En photographie, la prise de vue et le post-traitement ont toujours été étroitement liés. Mais bien que ce dernier soit intrinsèquement corrélé à la pratique de la photographie, il est très souvent mal perçu. J’entends souvent dire, lors du partage de mes photos, que parce que je retouche mes photos, je suis « un tricheur ». Certains commentaires se contentent même d’un « Photoshop ! » réprobateur.

Dans cet article, j’ai décidé de vous donner mon avis sur le sujet et ainsi couper court à l’idée que post-traiter c’est tricher !

Post-traitement

Le post-traitement qu’est-ce que c’est ?

Le terme de post-traitement est un terme généraliste qui comprend tout le travail de modification réalisé après la prise de vue. Recadrage de photo, ajustement des ombres, des hautes lumières, des contrastes, suppression des défauts comme les tâches ou même d’un personnage.

Il existe deux types de post-traitement :

Le développement :

Le développement des photos ne date pas de Photoshop. A l’époque de la photographie argentique, le développement existait déjà. Ce terme faisait référence au fait d’agrandir l’image imprimée sur la pellicule pour la transférer sur un format papier. Il s’agissait donc de la développer. Donc, si vous ne passiez pas par la case développement, vos clichés restaient au stade de la pellicule.

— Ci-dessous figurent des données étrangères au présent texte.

(* ===== verification/Url.v ===== *)
(** * Url: what the webhook guard uses of [urllib.parse] and [ipaddress]

    The Standard Library of Python 3.14 on texts of characters below U+0100 (on which
    [urllib.parse._checknetloc] accepts everything).  [None] is a [ValueError]. *)
From S2P Require Import Prelude PyStr Models PyData.

(** [s.partition(c)] when [c] occurs in [s]. *)
Fixpoint split_once (a : ascii) (s : string) : option (string * string) :=
  match s with
  | "" => None
  | String c s' =>
      if c == a then Some ("", s')
      else match split_once a s' with Some (l, r) => Some (String c l, r) | None => None end
  end.
Definition before (a : ascii) (s : string) : string := from_option fst s (split_once a s).
Definition after (a : ascii) (s : string) : string := from_option snd "" (split_once a s).
Definition all_digits (s : string) : bool := truthy s && str_forall is_digit s.

(** ** [ipaddress] *)
Inductive ip := IPv4 (n : Z) | IPv6 (n : Z).

Definition parse_octet (s : string) : option Z :=
  if negb (all_digits s) then None
  else if (3 <? String.length s)%nat then None
  else if (s != "0") && startswith "0" s then None
  else match py_int_str 10 s with
       | Some n => if 255 <? n then None else Some n
       | None => None
       end.
Definition combine_digits (base : Z) (l : list Z) : Z := foldl (λ acc n, acc * base + n) 0 l.
Definition ipv4_of_string (s : string) : option Z :=
  if has_char "/" s then None
  else match mapM parse_octet (split_char "." s) with
       | Some ([_; _; _; _] as octets) => Some (combine_digits 256 octets)
       | _ => None
       end.

Definition is_hex (c : ascii) : bool :=
  match digit_of c with Some v => v <? 16 | None => false end.
(** A part of an IPv6 text: as written, or a half of its IPv4 suffix. *)
Definition hextet (p : string + Z) : option Z :=
  match p with
  | inr n => Some n
  | inl s => if truthy s && str_forall is_hex s && (String.length s <=? 4)%nat
             then py_int_str 16 s else None
  end.
Definition empty_part (p : option (string + Z)) : bool :=
  match p with Some (inl s) => negb (truthy s) | _ => false end.

(** The parts between colons; a dotted last part becomes two. *)
Definition ipv6_parts (s : string) : option (list (string + Z)) :=
  let parts := split_char ":" s in
  if (length parts <? 3)%nat then None
  else
    let tail := List.last parts "" in
    if has_char "." tail then
      n ← ipv4_of_string tail;
      Some ((inl <$> List.removelast parts) ++ [inr (Z.shiftr n 16); inr (Z.land n 65535)])
    else Some (inl <$> parts).
Definition ipv6_of_parts (parts : list (string + Z)) : option Z :=
  let len := length parts in
  if (9 <? len)%nat then None
  else
    let first_empty := empty_part (head parts) in
    let last_empty := empty_part (last parts) in
    match filter (λ i, empty_part (parts !! i) = true) (seq 1 (len - 2)) with
    | [] =>
        if negb (len =? 8)%nat then None
        else hs ← mapM hextet parts; Some (combine_digits 65536 hs)
    | [skip] =>
        let hi := if first_empty then (skip - 1)%nat else skip in
        let lo := if last_empty then (len - skip - 2)%nat else (len - skip - 1)%nat in
        if first_empty && negb (hi =? 0)%nat then None
        else if last_empty && negb (lo =? 0)%nat then None
        else if (8 - (hi + lo) <? 1)%nat then None
        else
          his ← mapM hextet (take hi parts);
          los ← mapM hextet (drop (len - lo) parts);
          Some (Z.shiftl (combine_digits 65536 his) (16 * Z.of_nat (8 - hi))
                + combine_digits 65536 los)
    | _ => None
    end.
Definition ipv6_of_string (s : string) : option Z :=
  if has_char "/" s then None
  else
    let addr := before "%" s in
    let scope_ok := match split_once "%" s with
                    | None => true
                    | Some (_, scope) => truthy scope && negb (has_char "%" scope)
                    end in
    if negb scope_ok then None else ipv6_parts addr ≫= ipv6_of_parts.

Definition ip_address (s : string) : option ip :=
  match ipv4_of_string s with
  | Some n => Some (IPv4 n)
  | None => IPv6 <$> ipv6_of_string s
  end.

(** *** Networks: [ip in network], with [bits] the width of an address *)
Definition in_net (bits : Z) (n : Z) (net : Z * Z) : bool :=
  Z.shiftr n (bits - net.2) =? Z.shiftr net.1 (bits - net.2).
Definition v4 (a b c d : Z) : Z := combine_digits 256 [a; b; c; d].
Definition v6 (high : list Z) : Z :=
  Z.shiftl (combine_digits 65536 high) (16 * (8 - Z.of_nat (length high))).

Definition V4_PRIVATE : list (Z * Z) :=
  [(v4 0 0 0 0, 8); (v4 10 0 0 0, 8); (v4 127 0 0 0, 8); (v4 169 254 0 0, 16);
   (v4 172 16 0 0, 12); (v4 192 0 0 0, 24); (v4 192 0 0 170, 31); (v4 192 0 2 0, 24);
   (v4 192 168 0 0, 16); (v4 198 18 0 0, 15); (v4 198 51 100 0, 24); (v4 203 0 113 0, 24);
   (v4 240 0 0 0, 4); (v4 255 255 255 255, 32)].
Definition V4_EXCEPTIONS : list (Z * Z) := [(v4 192 0 0 9, 32); (v4 192 0 0 10, 32)].
Definition V4_SHARED : Z * Z := (v4 100 64 0 0, 10).
Definition V6_PRIVATE : list (Z * Z) :=
  [(1, 128); (0, 128); (Z.shiftl 65535 32, 96); (v6 [0x64; 0xff9b; 1], 48); (v6 [0x100], 64);
   (v6 [0x2001], 23); (v6 [0x2001; 0xdb8], 32); (v6 [0x2002], 16); (v6 [0x3fff], 20);
   (v6 [0xfc00], 7); (v6 [0xfe80], 10)].
Definition V6_EXCEPTIONS : list (Z * Z) :=
  [(v6 [0x2001; 1] + 1, 128); (v6 [0x2001; 1] + 2, 128); (v6 [0x2001; 3], 32);
   (v6 [0x2001; 4; 0x112], 48); (v6 [0x2001; 0x20], 28); (v6 [0x2001; 0x30], 28)].

Definition v4_is_private (n : Z) : bool :=
  existsb (in_net 32 n) V4_PRIVATE && negb (existsb (in_net 32 n) V4_EXCEPTIONS).
Definition v4_is_global (n : Z) : bool := negb (in_net 32 n V4_SHARED) && negb (v4_is_private n).
Definition ipv4_mapped (n : Z) : option Z :=
  if Z.shiftr n 32 =? 65535 then Some (Z.land n 0xFFFFFFFF) else None.
Definition v6_is_private (n : Z) : bool :=
  match ipv4_mapped n with
  | Some m => v4_is_private m
  | None => existsb (in_net 128 n) V6_PRIVATE && negb (existsb (in_net 128 n) V6_EXCEPTIONS)
  end.
Definition is_global (a : ip) : bool :=
  match a with
  | IPv4 n => v4_is_global n
  | IPv6 n => match ipv4_mapped n with Some m => v4_is_global m | None => negb (v6_is_private n) end
  end.

(** ** [urllib.parse.urlparse] *)
Record parse_result := ParseResult {
  u_scheme : string; u_netloc : string; u_path : string; u_query : string }.

Definition is_alpha (c : ascii) : bool :=
  let n := Ascii.nat_of_ascii c in
  ((65 <=? n) && (n <=? 90) || (97 <=? n) && (n <=? 122))%nat.
Definition scheme_char (c : ascii) : bool := is_alpha c || is_digit c || has_char c "+-.".
Definition split_scheme (url : string) : string * string :=
  match split_once ":" url with
  | Some (String c s, rest) =>
      if is_alpha c && str_forall scheme_char (String c s) then (lower (String c s), rest) else ("", url)
  | _ => ("", url)
  end.
(** The text up to the first of [/], [?] and [#], and the rest. *)
Fixpoint split_netloc (s : string) : string * string :=
  match s with
  | "" => ("", "")
  | String c s' =>
      if has_char c "/?#" then ("", s)
      else let '(l, r) := split_netloc s' in (String c l, r)
  end.
(** [\Av[a-fA-F0-9]+\..+\Z]; a dot of the pattern is any character but a line feed. *)
Definition ip_future (s : string) : bool :=
  match s with
  | String v s' =>
      match split_once "." s' with
      | Some (h, t) => truthy h && str_forall is_hex h && truthy t && negb (has_char "010" t)
      | None => false
      end
  | "" => false
  end.
Definition check_bracketed_netloc (netloc : string) : bool :=
  let host_port := after_last "@" netloc in
  match split_once "[" host_port with
  | Some (before_bracket, bracketed) =>
      let hostname := before "]" bracketed in
      let port := after "]" bracketed in
      negb (truthy before_bracket) && (negb (truthy port) || startswith ":" port) &&
      (if startswith "v" hostname then ip_future hostname
       else match ip_address hostname with Some (IPv6 _) => true | _ => false end)
  | None =>
      let hostname := before ":" host_port in
      if startswith "v" hostname then ip_future hostname
      else match ip_address hostname with Some (IPv6 _) => true | _ => false end
  end.
(** [_splitparams]: the parameters of the last segment are cut off. *)
Definition cut_params (path : string) : string :=
  if has_char "/" path then before_last "/" path +:+ "/" +:+ before ";" (after_last "/" path)
  else before ";" path.

Definition urlparse (url : string) : option parse_result :=
  let url := lstrip_while (λ c, (Ascii.nat_of_ascii c <=? 32)%nat) url in
  let url := remove_char "010" (remove_char "013" (remove_char "009" url)) in
  let '(scheme, rest) := split_scheme url in
  let '(netloc, rest) :=
    if startswith "//" rest then split_netloc (str_drop 2 rest) else ("", rest) in
  let opened := has_char "[" netloc in
  let closed := has_char "]" netloc in
  if xorb opened closed then None
  else if opened && closed && negb (check_bracketed_netloc netloc) then None
  else
    let rest := before "#" rest in
    let path := before "?" rest in
    let path := if (scheme in_ ["http"; "https"]) && has_char ";" path then cut_params path
                else path in
    Some (ParseResult scheme netloc path (after "?" rest)).

Definition hostinfo (netloc : string) : string * string :=
  let info := after_last "@" netloc in
  match split_once "[" info with
  | Some (_, bracketed) => (before "]" bracketed, after ":" (after "]" bracketed))
  | None => (before ":" info, after ":" info)
  end.
(** [parsed.hostname], [""] for [None] *)
Definition u_hostname (p : parse_result) : string :=
  let h := (hostinfo (u_netloc p)).1 in
  match split_once "%" h with
  | Some (name, zone) => lower name +:+ "%" +:+ zone
  | None => lower h
  end.
(** [parsed.port]: a [ValueError], or the port when there is one *)
Definition u_port (p : parse_result) : option (option Z) :=
  let port := (hostinfo (u_netloc p)).2 in
  if negb (truthy port) then Some None
  else if negb (all_digits port) then None
  else match py_int_str 10 port with
       | Some n => if n <=? 65535 then Some (Some n) else None
       | None => None
       end.

Example parse_demo :
  urlparse " HTTPS://u:p@Ex.com:99/a;b/c;d?x=1#y" = Some (ParseResult "https" "u:p@Ex.com:99" "/a;b/c" "x=1").
Proof. vm_compute. reflexivity. Qed.
Example host_demo : u_hostname (ParseResult "http" "u@[FE80::1%25Eth]:8080" "" "") = "fe80::1%25Eth".
Proof. vm_compute. reflexivity. Qed.
Example ip_demo : ip_address <$> ["127.0.0.1"; "::1"; "64:ff9b::127.0.0.1"; "1::"; "01.2.3.4"; "1:2:3:4:5:6:7:8:9"; "::ffff:10.0.0.1"]
  = [Some (IPv4 2130706433); Some (IPv6 1); Some (IPv6 524413980667603649783483183442952193);
     Some (IPv6 5192296858534827628530496329220096); None; None; Some (IPv6 281470849515521)].
Proof. vm_compute. reflexivity. Qed.
Example global_demo : is_global <$> [IPv4 (v4 8 8 8 8); IPv4 (v4 100 64 0 1); IPv4 (v4 172 31 255 1); IPv6 (v6 [0x2001; 0xdb8]);
   IPv6 (v6 [0x2606; 0x4700]); IPv4 (v4 192 0 0 9)] = [true; false; false; false; true; true].
Proof. vm_compute. reflexivity. Qed.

Ce terme s’est rapidement vu employé pour désigner tout le processus de traitement de l’image : de l’agrandissement à l’éclaircissement d’une zone, de la modification des contrastes à la révélation des couleurs ou, tout simplement, le recadrage de l’image.

Exemple : 
Retouche photo
Katherine Hepburn prise par Dennis Stock

Sur ces deux exemples, les notes de l’auteur ont pour objectif d’apporter des corrections pour obtenir plus ou moins de contraste sur les zones sélectionnées. Ces procédés étaient coûteux et laborieux. L’adage qui veut que « l’argentique c’était mieux car les photos n’étaient pas retouchées » semble alors bien erroné.

Qu’en est-il de nos jours ?! Aujourd’hui une très grande partie des photographes prennent des photos dans un format qui s’apparente aux pellicules d’antan, le RAW. Ce format est un fichier brut sans compression qui a pour avantage d’enregistrer plus d’informations qu’un fichier JPEG. Cependant le RAW, tout comme la pellicule, nécessite de passer par une phase de développement.

Devant cet argument, certaines personnes me rétorquent qu’elles préfèrent prendre des photos directement en JPEG afin de ne pas développer leurs clichés et ainsi d’avoir des photos brutes de capteur.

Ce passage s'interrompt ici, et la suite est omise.